§ Exercise directions: Transcribe the records below exactly.

§ Extracted information:
-=-=-=-=-
(** C4. A bottom-side footprint with raw rotation 45 degrees, whose value
    matches no rule and whose package name matches the one rule of offset
    180, is first mirrored to (180 - 45) mod 360 = 135 and then corrected
    on the bottom side to 315. *)
Theorem bottom_45_offset_180 (self : Fabrication) (fp : footprint)
    (regex : string) :
  GetLayer fp <> 0 ->
  (as_degrees (GetOrientation fp) == 45)%Q ->
  corrections self = [(regex, 180)] ->
  re_search regex (GetValue fp) = Some false ->
  re_search regex (GetLibItemName fp) = Some true ->
  (mirrored fp == 135)%Q
  /\ exists r, (fix_rotation self fp).1 = Ok r /\ (r == 315)%Q.
Proof.
  intros Hlayer Hraw Htab Hval Hpkg.
  assert (Hm : (mirrored fp == 135)%Q).
  { unfold mirrored. apply Z.eqb_neq in Hlayer. rewrite Hlayer. simpl.
    rewrite (pymod360_comp _ (180 - 45)) by (rewrite Hraw; reflexivity).
    reflexivity. }
  split; [exact Hm|].
  rewrite (fix_rotation_package_match self fp [] regex 180 []).
  - eexists. split; [reflexivity|]. simpl.
    unfold rotate. apply Z.eqb_neq in Hlayer. rewrite Hlayer. simpl.
    rewrite (pymod360_comp _ (135 - 180)) by (rewrite Hm; reflexivity).
    reflexivity.
  - exact Htab.
  - rewrite Htab. repeat constructor. exact Hval.
  - constructor.
  - exact Hpkg.
Qed.

End RotationClaims.

(** ** The layer plot plan *)

Section GerberFacts.
Context `{Pcbnew}.

Lemma plot_layers_flags (plotter : Z -> bool)
    (plan : list (string * Z * string)) :
  skip_flags (plot_layers plotter plan).1 = skip_npth <$> plan.
Proof.
  induction plan as [|layer_info plan IH]; [reflexivity|].
  simpl. destruct (plot_layers plotter plan) as [calls logs]. simpl in *.
  unfold skip_flags in *. unfold skip_npth at 1.
  destruct (layer_info.1.2 <=? B_Cu); simpl; rewrite IH; reflexivity.
Qed.

(** The calls made to the plotter do not depend on its answers. *)
Lemma plot_layers_calls (plotter plotter' : Z -> bool)
    (plan : list (string * Z * string)) :
  (plot_layers plotter plan).1 = (plot_layers plotter' plan).1.
Proof.
  induction plan as [|layer_info plan IH]; [reflexivity|].
  simpl. destruct (plot_layers plotter plan), (plot_layers plotter' plan).
  simpl in *. rewrite IH. reflexivity.
Qed.

Lemma generate_geber_flags (self : Fabrication) (layer_count : option Z)
    (plotter : Z -> bool) :
  skip_flags (generate_geber self layer_count plotter).1
  = skip_npth <$> plot_plan (effective_layer_count self layer_count).
Proof.
  unfold generate_geber.
  pose proof (plot_layers_flags plotter
                (plot_plan (effective_layer_count self layer_count))) as Hf.
  destruct (plot_layers plotter _) as [calls logs]. simpl in *.
  unfold skip_flags in *. rewrite omap_app, Hf. simpl. apply app_nil_r.
Qed.

Lemma inner_flags (layers : list Z) :
  Forall (fun layer => layer <= B_Cu) layers ->
  skip_npth <$> (inner_entry <$> layers) = replicate (length layers) true.
Proof.
  induction 1 as [|layer layers Hle _ IH]; [reflexivity|].
  rewrite !fmap_cons, IH. unfold skip_npth at 1. simpl.
  apply Z.leb_le in Hle. rewrite Hle. reflexivity.
Qed.

Lemma inner_layer_ids (layers : list Z) :
  (fun layer_info : string * Z * string => layer_info.1.2)
    <$> (inner_entry <$> layers) = layers.
Proof.
  induction layers as [|layer layers IH]; [reflexivity|].
  rewrite !fmap_cons, IH. reflexivity.
Qed.

(** C7. The plan is a function of the layer count alone: two runs with the
    same effective layer count make the same plotter calls. For one layer
    it is the four top entries, then the outline and the V-score entry (6
    entries); for two layers the top and the whole bottom sequence (10
    entries); for [n > 2] the top sequence, then at position [4 + i] the
    inner copper entry of index [i + 1] for [i = 0 .. n - 3], its layer
    id being its index, then the whole bottom sequence: [n + 8] entries,
    12 of them for four layers. *)
Theorem plot_plan_by_layer_count (n : Z) :
  2 < n ->
  (forall self self' layer_count layer_count' plotter plotter',
      effective_layer_count self layer_count
      = effective_layer_count self' layer_count' ->
      (generate_geber self layer_count plotter).1
      = (generate_geber self' layer_count' plotter').1)
  /\ plot_plan 1
     = plot_plan_top
       ++ [("EdgeCuts", Edge_Cuts, "Edges"); ("VScore", Cmts_User, "V score cut")]
  /\ length (plot_plan 1) = 6%nat
  /\ plot_plan 2 = plot_plan_top ++ plot_plan_bottom
  /\ length (plot_plan 2) = 10%nat
  /\ plot_plan n
     = plot_plan_top ++ (inner_entry <$> seqZ 1 (n - 2)) ++ plot_plan_bottom
  /\ (forall i : nat,
        Z.of_nat i < n - 2 ->
        plot_plan n !! (4 + i)%nat
        = Some ("CuIn" +:+ pretty (1 + Z.of_nat i), 1 + Z.of_nat i,
                "Inner layer " +:+ pretty (1 + Z.of_nat i)))
  /\ (forall j : nat,
        plot_plan n !! (4 + Z.to_nat (n - 2) + j)%nat = plot_plan_bottom !! j)
  /\ length (plot_plan n) = Z.to_nat (n + 8)
  /\ length (plot_plan 4) = 12%nat.
Proof.
  intros Hn.
  assert (Hplan : plot_plan n
            = plot_plan_top ++ (inner_entry <$> seqZ 1 (n - 2)) ++ plot_plan_bottom).
  { unfold plot_plan.
    destruct (Z.eqb_spec n 1); [lia|]. destruct (Z.eqb_spec n 2); [lia|].
    reflexivity. }
  split; [|repeat split].
  - intros self self' lc lc' plotter plotter' Heq. unfold generate_geber.
    rewrite <- Heq.
    pose proof (plot_layers_calls plotter plotter'
                  (plot_plan (effective_layer_count self lc))) as Hc.
    destruct (plot_layers plotter _), (plot_layers plotter' _).
    simpl in *. rewrite Hc. reflexivity.
  - exact Hplan.
  - intros i Hi. rewrite Hplan.
    rewrite lookup_app_r by (simpl; lia).
    replace (4 + i - length plot_plan_top)%nat with i by (simpl; lia).
    rewrite lookup_app_l by (rewrite length_fmap, length_seqZ; lia).
    rewrite list_lookup_fmap, lookup_seqZ_lt by lia. reflexivity.
  - intros j. rewrite Hplan.
    rewrite lookup_app_r by (simpl; lia).
    rewrite lookup_app_r by (rewrite length_fmap, length_seqZ; simpl; lia).
    f_equal. rewrite length_fmap, length_seqZ. simpl. lia.
  - rewrite Hplan, !length_app, length_fmap, length_seqZ. simpl. lia.
Qed.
-=-=-=-=-
§ Task output:
(** C4. A bottom-side footprint with raw rotation 45 degrees, whose value
    matches no rule and whose package name matches the one rule of offset
    180, is first mirrored to (180 - 45) mod 360 = 135 and then corrected
    on the bottom side to 315. *)
Theorem bottom_45_offset_180 (self : Fabrication) (fp : footprint)
    (regex : string) :
  GetLayer fp <> 0 ->
  (as_degrees (GetOrientation fp) == 45)%Q ->
  corrections self = [(regex, 180)] ->
  re_search regex (GetValue fp) = Some false ->
  re_search regex (GetLibItemName fp) = Some true ->
  (mirrored fp == 135)%Q
  /\ exists r, (fix_rotation self fp).1 = Ok r /\ (r == 315)%Q.
Proof.
  intros Hlayer Hraw Htab Hval Hpkg.
  assert (Hm : (mirrored fp == 135)%Q).
  { unfold mirrored. apply Z.eqb_neq in Hlayer. rewrite Hlayer. simpl.
    rewrite (pymod360_comp _ (180 - 45)) by (rewrite Hraw; reflexivity).
    reflexivity. }
  split; [exact Hm|].
  rewrite (fix_rotation_package_match self fp [] regex 180 []).
  - eexists. split; [reflexivity|]. simpl.
    unfold rotate. apply Z.eqb_neq in Hlayer. rewrite Hlayer. simpl.
    rewrite (pymod360_comp _ (135 - 180)) by (rewrite Hm; reflexivity).
    reflexivity.
  - exact Htab.
  - rewrite Htab. repeat constructor. exact Hval.
  - constructor.
  - exact Hpkg.
Qed.

End RotationClaims.

(** ** The layer plot plan *)

Section GerberFacts.
Context `{Pcbnew}.

Lemma plot_layers_flags (plotter : Z -> bool)
    (plan : list (string * Z * string)) :
  skip_flags (plot_layers plotter plan).1 = skip_npth <$> plan.
Proof.
  induction plan as [|layer_info plan IH]; [reflexivity|].
  simpl. destruct (plot_layers plotter plan) as [calls logs]. simpl in *.
  unfold skip_flags in *. unfold skip_npth at 1.
  destruct (layer_info.1.2 <=? B_Cu); simpl; rewrite IH; reflexivity.
Qed.

(** The calls made to the plotter do not depend on its answers. *)
Lemma plot_layers_calls (plotter plotter' : Z -> bool)
    (plan : list (string * Z * string)) :
  (plot_layers plotter plan).1 = (plot_layers plotter' plan).1.
Proof.
  induction plan as [|layer_info plan IH]; [reflexivity|].
  simpl. destruct (plot_layers plotter plan), (plot_layers plotter' plan).
  simpl in *. rewrite IH. reflexivity.
Qed.

Lemma generate_geber_flags (self : Fabrication) (layer_count : option Z)
    (plotter : Z -> bool) :
  skip_flags (generate_geber self layer_count plotter).1
  = skip_npth <$> plot_plan (effective_layer_count self layer_count).
Proof.
  unfold generate_geber.
  pose proof (plot_layers_flags plotter
                (plot_plan (effective_layer_count self layer_count))) as Hf.
  destruct (plot_layers plotter _) as [calls logs]. simpl in *.
  unfold skip_flags in *. rewrite omap_app, Hf. simpl. apply app_nil_r.
Qed.

Lemma inner_flags (layers : list Z) :
  Forall (fun layer => layer <= B_Cu) layers ->
  skip_npth <$> (inner_entry <$> layers) = replicate (length layers) true.
Proof.
  induction 1 as [|layer layers Hle _ IH]; [reflexivity|].
  rewrite !fmap_cons, IH. unfold skip_npth at 1. simpl.
  apply Z.leb_le in Hle. rewrite Hle. reflexivity.
Qed.

Lemma inner_layer_ids (layers : list Z) :
  (fun layer_info : string * Z * string => layer_info.1.2)
    <$> (inner_entry <$> layers) = layers.
Proof.
  induction layers as [|layer layers IH]; [reflexivity|].
  rewrite !fmap_cons, IH. reflexivity.
Qed.

(** C7. The plan is a function of the layer count alone: two runs with the
    same effective layer count make the same plotter calls. For one layer
    it is the four top entries, then the outline and the V-score entry (6
    entries); for two layers the top and the whole bottom sequence (10
    entries); for [n > 2] the top sequence, then at position [4 + i] the
    inner copper entry of index [i + 1] for [i = 0 .. n - 3], its layer
    id being its index, then the whole bottom sequence: [n + 8] entries,
    12 of them for four layers. *)
Theorem plot_plan_by_layer_count (n : Z) :
  2 < n ->
  (forall self self' layer_count layer_count' plotter plotter',
      effective_layer_count self layer_count
      = effective_layer_count self' layer_count' ->
      (generate_geber self layer_count plotter).1
      = (generate_geber self' layer_count' plotter').1)
  /\ plot_plan 1
     = plot_plan_top
       ++ [("EdgeCuts", Edge_Cuts, "Edges"); ("VScore", Cmts_User, "V score cut")]
  /\ length (plot_plan 1) = 6%nat
  /\ plot_plan 2 = plot_plan_top ++ plot_plan_bottom
  /\ length (plot_plan 2) = 10%nat
  /\ plot_plan n
     = plot_plan_top ++ (inner_entry <$> seqZ 1 (n - 2)) ++ plot_plan_bottom
  /\ (forall i : nat,
        Z.of_nat i < n - 2 ->
        plot_plan n !! (4 + i)%nat
        = Some ("CuIn" +:+ pretty (1 + Z.of_nat i), 1 + Z.of_nat i,
                "Inner layer " +:+ pretty (1 + Z.of_nat i)))
  /\ (forall j : nat,
        plot_plan n !! (4 + Z.to_nat (n - 2) + j)%nat = plot_plan_bottom !! j)
  /\ length (plot_plan n) = Z.to_nat (n + 8)
  /\ length (plot_plan 4) = 12%nat.
Proof.
  intros Hn.
  assert (Hplan : plot_plan n
            = plot_plan_top ++ (inner_entry <$> seqZ 1 (n - 2)) ++ plot_plan_bottom).
  { unfold plot_plan.
    destruct (Z.eqb_spec n 1); [lia|]. destruct (Z.eqb_spec n 2); [lia|].
    reflexivity. }
  split; [|repeat split].
  - intros self self' lc lc' plotter plotter' Heq. unfold generate_geber.
    rewrite <- Heq.
    pose proof (plot_layers_calls plotter plotter'
                  (plot_plan (effective_layer_count self lc))) as Hc.
    destruct (plot_layers plotter _), (plot_layers plotter' _).
    simpl in *. rewrite Hc. reflexivity.
  - exact Hplan.
  - intros i Hi. rewrite Hplan.
    rewrite lookup_app_r by (simpl; lia).
    replace (4 + i - length plot_plan_top)%nat with i by (simpl; lia).
    rewrite lookup_app_l by (rewrite length_fmap, length_seqZ; lia).
    rewrite list_lookup_fmap, lookup_seqZ_lt by lia. reflexivity.
  - intros j. rewrite Hplan.
    rewrite lookup_app_r by (simpl; lia).
    rewrite lookup_app_r by (rewrite length_fmap, length_seqZ; simpl; lia).
    f_equal. rewrite length_fmap, length_seqZ. simpl. lia.
  - rewrite Hplan, !length_app, length_fmap, length_seqZ. simpl. lia.
Qed.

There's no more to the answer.